**GOAL OF THE EXERCISE**. Which of the lines below hold "VmCopy"? Please return each one.

:: MATERIAL PROVIDED

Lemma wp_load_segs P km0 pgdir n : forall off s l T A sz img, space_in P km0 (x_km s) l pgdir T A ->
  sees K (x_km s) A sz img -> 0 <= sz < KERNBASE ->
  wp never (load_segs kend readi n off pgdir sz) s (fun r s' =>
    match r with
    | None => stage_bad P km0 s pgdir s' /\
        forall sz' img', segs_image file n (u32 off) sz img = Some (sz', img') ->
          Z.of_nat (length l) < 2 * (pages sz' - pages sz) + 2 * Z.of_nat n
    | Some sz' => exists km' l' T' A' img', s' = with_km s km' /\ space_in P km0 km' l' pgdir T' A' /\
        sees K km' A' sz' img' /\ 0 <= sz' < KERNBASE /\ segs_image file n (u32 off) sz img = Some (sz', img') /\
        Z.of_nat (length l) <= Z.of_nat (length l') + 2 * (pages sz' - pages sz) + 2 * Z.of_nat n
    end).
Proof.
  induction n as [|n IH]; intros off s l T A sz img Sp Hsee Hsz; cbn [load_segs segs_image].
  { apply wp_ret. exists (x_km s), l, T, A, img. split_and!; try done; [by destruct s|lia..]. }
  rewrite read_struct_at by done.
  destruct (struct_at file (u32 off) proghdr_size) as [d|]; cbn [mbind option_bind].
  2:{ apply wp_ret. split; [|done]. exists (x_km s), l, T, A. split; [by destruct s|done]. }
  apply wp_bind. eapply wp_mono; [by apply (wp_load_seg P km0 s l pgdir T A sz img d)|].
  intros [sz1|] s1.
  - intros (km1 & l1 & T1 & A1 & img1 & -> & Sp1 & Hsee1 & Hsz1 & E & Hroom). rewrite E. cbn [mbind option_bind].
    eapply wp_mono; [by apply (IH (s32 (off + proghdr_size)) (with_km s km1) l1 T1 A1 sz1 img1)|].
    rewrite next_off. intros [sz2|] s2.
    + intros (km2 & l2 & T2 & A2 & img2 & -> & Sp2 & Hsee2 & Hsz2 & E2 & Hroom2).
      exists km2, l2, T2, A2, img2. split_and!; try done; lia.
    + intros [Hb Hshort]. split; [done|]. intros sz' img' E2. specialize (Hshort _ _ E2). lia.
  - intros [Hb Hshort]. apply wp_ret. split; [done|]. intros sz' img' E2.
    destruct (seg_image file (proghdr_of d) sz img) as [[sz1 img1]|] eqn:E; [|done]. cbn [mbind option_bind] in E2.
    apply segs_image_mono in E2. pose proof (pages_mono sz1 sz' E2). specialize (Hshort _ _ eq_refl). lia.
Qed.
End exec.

::::
:: MATERIAL PROVIDED

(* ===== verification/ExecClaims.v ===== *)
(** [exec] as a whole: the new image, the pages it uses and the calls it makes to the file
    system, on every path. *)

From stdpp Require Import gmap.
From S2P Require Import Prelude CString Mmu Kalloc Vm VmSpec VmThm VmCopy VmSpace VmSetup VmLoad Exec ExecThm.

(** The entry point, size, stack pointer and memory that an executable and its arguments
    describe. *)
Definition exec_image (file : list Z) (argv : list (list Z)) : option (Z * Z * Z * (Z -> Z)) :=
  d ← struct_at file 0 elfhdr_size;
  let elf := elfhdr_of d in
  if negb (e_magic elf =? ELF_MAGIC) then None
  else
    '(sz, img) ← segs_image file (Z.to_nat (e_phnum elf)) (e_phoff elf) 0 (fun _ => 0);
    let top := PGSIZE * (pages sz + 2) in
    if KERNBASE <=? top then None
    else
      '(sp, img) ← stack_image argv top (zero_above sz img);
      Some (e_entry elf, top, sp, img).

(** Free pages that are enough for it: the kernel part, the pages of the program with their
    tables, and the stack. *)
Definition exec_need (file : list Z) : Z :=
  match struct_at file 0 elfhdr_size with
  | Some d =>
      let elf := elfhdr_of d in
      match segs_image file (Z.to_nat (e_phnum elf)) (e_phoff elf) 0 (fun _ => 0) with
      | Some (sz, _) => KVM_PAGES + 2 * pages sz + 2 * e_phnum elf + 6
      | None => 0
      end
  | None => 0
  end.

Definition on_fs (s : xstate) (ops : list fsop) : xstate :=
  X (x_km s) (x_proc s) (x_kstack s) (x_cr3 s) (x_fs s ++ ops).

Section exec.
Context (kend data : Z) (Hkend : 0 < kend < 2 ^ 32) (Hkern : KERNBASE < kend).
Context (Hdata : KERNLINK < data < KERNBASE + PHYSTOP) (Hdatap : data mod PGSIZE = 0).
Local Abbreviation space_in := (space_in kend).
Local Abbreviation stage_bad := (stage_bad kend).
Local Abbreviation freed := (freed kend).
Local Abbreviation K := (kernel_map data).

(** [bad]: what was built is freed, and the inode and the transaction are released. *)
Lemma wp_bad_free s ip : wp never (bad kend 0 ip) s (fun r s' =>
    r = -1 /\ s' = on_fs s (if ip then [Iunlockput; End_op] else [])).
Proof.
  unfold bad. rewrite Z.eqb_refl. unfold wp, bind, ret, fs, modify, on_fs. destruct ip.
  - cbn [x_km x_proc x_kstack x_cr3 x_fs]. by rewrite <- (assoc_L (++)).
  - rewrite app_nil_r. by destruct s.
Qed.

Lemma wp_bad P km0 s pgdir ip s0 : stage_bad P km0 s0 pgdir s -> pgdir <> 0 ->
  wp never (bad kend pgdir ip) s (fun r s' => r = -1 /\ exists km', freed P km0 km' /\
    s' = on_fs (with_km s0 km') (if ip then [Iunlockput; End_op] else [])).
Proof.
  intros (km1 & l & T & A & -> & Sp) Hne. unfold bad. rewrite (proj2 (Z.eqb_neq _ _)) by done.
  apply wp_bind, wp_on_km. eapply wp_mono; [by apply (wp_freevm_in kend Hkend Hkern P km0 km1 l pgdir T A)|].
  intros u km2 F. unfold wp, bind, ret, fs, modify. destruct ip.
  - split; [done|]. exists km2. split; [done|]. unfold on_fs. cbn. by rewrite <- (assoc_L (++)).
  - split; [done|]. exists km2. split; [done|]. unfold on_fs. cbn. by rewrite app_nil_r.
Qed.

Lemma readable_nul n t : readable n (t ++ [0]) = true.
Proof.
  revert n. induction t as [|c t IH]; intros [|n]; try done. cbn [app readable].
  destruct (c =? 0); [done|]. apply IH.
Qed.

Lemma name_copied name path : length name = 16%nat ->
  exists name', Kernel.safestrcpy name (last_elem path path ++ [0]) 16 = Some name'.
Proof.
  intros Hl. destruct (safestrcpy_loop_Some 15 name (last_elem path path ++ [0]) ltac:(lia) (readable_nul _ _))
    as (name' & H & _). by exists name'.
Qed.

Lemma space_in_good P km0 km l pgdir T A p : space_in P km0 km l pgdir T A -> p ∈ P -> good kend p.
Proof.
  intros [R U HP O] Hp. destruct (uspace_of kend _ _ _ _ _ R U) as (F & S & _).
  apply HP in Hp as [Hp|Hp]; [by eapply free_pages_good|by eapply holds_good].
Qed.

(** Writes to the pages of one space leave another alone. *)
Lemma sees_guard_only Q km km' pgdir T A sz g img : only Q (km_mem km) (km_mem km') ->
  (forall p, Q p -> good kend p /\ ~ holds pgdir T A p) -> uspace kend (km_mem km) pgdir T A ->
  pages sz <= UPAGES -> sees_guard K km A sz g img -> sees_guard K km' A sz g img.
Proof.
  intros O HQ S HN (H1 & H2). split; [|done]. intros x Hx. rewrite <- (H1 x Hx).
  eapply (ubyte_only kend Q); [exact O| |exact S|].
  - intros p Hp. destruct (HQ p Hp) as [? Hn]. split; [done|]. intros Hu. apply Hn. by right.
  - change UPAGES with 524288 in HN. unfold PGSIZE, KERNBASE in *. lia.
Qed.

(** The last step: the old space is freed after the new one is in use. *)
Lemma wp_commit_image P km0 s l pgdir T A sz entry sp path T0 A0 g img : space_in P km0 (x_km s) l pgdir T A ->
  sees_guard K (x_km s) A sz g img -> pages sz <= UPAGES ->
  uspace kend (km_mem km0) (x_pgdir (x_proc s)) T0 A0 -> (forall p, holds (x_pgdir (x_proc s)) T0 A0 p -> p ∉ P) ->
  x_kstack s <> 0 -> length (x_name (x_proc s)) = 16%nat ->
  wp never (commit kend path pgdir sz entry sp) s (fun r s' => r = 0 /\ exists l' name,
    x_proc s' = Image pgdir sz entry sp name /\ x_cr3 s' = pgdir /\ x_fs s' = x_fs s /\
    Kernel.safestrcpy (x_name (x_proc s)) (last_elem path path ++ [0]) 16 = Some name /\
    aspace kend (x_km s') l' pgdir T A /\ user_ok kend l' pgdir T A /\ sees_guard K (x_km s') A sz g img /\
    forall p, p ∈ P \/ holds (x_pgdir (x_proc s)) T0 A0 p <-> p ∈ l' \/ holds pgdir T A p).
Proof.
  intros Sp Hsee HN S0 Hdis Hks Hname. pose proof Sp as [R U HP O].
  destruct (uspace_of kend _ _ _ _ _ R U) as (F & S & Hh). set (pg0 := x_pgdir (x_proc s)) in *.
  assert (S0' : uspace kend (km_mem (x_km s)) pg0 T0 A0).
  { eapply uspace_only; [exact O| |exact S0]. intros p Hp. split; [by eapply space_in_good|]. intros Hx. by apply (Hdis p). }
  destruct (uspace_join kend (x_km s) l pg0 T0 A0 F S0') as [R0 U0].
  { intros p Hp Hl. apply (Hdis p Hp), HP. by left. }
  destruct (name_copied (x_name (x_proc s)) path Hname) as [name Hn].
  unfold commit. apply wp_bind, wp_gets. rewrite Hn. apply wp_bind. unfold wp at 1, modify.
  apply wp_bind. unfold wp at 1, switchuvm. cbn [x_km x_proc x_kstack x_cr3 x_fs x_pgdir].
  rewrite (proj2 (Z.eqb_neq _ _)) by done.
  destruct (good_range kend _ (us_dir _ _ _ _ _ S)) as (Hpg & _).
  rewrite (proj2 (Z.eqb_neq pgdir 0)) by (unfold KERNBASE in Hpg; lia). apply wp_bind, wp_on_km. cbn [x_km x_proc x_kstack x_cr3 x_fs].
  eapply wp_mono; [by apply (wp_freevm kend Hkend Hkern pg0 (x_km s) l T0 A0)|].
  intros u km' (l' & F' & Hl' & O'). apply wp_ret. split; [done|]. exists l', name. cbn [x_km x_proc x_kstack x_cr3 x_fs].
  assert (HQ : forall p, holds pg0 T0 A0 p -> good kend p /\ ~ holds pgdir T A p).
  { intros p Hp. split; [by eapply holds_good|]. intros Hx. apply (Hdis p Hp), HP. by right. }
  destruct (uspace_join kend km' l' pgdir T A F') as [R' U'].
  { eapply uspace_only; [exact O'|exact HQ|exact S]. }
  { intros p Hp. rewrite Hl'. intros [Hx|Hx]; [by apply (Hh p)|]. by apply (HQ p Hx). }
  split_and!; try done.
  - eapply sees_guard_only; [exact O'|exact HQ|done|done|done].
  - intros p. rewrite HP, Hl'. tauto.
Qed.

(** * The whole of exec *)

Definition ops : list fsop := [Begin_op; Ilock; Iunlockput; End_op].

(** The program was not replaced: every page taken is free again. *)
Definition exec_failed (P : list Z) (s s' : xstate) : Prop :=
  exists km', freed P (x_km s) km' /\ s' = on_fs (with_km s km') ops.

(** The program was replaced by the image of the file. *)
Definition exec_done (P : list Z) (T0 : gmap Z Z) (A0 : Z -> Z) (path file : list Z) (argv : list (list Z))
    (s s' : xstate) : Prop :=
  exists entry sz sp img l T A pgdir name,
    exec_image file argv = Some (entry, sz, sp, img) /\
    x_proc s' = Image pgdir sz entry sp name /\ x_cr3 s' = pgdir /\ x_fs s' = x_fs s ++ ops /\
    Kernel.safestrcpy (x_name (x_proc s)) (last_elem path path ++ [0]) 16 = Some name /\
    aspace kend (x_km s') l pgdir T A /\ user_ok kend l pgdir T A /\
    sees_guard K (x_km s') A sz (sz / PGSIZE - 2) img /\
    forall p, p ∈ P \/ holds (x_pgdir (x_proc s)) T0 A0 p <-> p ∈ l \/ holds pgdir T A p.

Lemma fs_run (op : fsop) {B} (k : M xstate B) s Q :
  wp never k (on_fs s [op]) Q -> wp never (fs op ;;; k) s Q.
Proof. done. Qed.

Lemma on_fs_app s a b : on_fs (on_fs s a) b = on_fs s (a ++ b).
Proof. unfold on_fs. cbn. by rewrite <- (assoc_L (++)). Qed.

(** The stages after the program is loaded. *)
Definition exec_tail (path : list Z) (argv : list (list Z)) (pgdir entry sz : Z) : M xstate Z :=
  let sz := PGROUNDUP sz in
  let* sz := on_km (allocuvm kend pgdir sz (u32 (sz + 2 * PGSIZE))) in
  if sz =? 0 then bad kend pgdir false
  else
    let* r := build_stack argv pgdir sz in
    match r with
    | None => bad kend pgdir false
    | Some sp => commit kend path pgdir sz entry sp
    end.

::::
:: MATERIAL PROVIDED

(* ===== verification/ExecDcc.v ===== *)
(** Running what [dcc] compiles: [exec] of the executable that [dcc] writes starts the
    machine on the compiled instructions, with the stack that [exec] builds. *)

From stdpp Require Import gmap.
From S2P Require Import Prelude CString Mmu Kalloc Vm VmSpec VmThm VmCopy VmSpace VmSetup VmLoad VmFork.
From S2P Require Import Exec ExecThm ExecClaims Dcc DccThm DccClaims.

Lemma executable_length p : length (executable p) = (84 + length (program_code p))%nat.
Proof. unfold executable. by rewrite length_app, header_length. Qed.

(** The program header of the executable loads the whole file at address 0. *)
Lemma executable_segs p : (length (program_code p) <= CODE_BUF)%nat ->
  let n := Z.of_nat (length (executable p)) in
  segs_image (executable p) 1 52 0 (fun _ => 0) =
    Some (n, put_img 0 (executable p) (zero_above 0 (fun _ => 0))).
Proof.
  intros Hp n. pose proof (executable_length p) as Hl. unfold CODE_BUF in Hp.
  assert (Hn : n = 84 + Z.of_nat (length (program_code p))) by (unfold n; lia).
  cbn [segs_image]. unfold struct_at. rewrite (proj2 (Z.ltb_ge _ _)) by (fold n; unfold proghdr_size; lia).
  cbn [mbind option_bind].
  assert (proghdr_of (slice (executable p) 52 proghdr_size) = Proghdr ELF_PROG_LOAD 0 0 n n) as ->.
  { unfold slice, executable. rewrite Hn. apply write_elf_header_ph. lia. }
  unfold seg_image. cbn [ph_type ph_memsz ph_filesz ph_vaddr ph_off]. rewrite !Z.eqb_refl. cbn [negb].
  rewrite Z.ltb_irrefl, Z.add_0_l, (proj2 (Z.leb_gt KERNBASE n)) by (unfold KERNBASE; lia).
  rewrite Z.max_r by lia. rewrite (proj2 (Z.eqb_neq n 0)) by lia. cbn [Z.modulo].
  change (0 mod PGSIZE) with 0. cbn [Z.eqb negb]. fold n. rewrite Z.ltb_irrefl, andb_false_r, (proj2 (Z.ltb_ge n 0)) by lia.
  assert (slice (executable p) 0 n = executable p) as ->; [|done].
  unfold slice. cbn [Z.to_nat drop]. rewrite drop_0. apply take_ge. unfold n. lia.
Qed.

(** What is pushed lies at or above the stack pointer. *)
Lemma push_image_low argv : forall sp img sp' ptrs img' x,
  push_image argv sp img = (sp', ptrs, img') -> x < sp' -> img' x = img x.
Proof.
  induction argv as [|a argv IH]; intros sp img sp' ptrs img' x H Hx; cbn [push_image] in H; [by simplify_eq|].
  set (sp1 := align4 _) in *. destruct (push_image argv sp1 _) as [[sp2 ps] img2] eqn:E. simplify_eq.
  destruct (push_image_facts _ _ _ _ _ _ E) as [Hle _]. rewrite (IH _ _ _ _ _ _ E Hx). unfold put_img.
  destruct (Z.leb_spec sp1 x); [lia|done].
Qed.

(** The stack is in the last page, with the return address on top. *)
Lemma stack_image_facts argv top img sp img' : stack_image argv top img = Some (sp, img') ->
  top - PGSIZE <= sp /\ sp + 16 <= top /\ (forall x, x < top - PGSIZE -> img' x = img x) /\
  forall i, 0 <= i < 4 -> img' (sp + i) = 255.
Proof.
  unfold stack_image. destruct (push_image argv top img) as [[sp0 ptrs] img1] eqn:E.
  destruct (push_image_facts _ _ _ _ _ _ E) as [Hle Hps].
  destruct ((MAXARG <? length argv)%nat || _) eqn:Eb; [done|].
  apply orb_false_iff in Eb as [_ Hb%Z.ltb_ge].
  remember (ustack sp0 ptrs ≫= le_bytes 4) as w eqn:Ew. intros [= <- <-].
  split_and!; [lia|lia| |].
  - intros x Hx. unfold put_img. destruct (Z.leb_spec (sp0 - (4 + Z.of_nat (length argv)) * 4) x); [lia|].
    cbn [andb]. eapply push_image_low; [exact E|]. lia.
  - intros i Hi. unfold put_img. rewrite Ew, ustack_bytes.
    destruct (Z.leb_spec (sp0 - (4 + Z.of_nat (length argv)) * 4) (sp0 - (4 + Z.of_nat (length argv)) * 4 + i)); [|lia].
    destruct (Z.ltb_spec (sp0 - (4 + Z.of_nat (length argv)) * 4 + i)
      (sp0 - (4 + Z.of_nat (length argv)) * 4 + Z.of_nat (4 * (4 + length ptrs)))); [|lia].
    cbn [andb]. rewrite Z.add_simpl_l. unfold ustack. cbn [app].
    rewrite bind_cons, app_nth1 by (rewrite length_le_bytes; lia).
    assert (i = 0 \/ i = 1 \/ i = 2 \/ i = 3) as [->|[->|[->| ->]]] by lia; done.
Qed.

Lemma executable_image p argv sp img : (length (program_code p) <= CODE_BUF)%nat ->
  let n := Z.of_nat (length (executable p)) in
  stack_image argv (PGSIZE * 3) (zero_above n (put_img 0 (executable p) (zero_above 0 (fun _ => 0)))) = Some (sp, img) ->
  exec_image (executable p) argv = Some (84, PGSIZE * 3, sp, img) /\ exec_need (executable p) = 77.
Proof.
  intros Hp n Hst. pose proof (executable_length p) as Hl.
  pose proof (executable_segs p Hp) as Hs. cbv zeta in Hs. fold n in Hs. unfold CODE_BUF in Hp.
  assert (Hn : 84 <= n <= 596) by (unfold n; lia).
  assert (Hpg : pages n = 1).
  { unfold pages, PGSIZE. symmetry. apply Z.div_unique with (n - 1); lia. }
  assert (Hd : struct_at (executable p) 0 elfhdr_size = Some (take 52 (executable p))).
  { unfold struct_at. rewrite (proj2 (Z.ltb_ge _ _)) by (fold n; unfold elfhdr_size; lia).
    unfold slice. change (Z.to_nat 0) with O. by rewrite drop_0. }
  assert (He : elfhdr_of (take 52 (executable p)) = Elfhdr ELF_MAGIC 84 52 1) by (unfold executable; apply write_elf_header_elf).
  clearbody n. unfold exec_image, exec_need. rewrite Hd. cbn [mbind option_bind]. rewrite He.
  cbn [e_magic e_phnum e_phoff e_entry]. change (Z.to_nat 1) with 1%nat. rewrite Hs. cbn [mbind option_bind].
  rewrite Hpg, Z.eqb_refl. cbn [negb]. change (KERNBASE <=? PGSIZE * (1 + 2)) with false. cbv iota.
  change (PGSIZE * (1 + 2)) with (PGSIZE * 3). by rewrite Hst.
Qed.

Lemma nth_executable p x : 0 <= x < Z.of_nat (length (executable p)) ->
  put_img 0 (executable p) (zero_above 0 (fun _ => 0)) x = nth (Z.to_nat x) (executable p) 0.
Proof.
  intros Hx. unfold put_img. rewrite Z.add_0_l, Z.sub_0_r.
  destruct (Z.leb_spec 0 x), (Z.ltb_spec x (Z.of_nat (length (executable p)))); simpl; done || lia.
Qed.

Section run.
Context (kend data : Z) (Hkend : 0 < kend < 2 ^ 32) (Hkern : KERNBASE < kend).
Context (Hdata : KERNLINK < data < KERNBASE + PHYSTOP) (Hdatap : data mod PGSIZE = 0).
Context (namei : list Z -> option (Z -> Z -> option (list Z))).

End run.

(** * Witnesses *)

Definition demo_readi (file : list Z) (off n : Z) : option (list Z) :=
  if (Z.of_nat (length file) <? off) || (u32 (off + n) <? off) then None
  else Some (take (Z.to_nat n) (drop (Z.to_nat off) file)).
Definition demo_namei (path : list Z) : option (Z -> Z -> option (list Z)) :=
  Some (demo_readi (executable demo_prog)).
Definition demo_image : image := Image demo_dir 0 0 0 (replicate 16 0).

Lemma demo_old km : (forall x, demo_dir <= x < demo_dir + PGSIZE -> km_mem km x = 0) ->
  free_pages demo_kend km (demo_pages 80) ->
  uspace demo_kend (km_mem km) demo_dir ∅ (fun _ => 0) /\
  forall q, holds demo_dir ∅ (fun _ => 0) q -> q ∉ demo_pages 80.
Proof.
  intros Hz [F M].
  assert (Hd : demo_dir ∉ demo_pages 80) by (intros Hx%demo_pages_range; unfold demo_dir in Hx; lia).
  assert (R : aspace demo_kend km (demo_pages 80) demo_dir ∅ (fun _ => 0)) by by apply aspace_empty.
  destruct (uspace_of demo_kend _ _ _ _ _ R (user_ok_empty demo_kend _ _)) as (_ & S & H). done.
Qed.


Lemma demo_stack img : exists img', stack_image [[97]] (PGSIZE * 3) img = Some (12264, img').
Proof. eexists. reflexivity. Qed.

::::

**SOLVED EXERCISE**.
From S2P Require Import Prelude CString Mmu Kalloc Vm VmSpec VmThm VmCopy VmSpace VmSetup VmLoad Exec ExecThm.
From S2P Require Import Prelude CString Mmu Kalloc Vm VmSpec VmThm VmCopy VmSpace VmSetup VmLoad VmFork.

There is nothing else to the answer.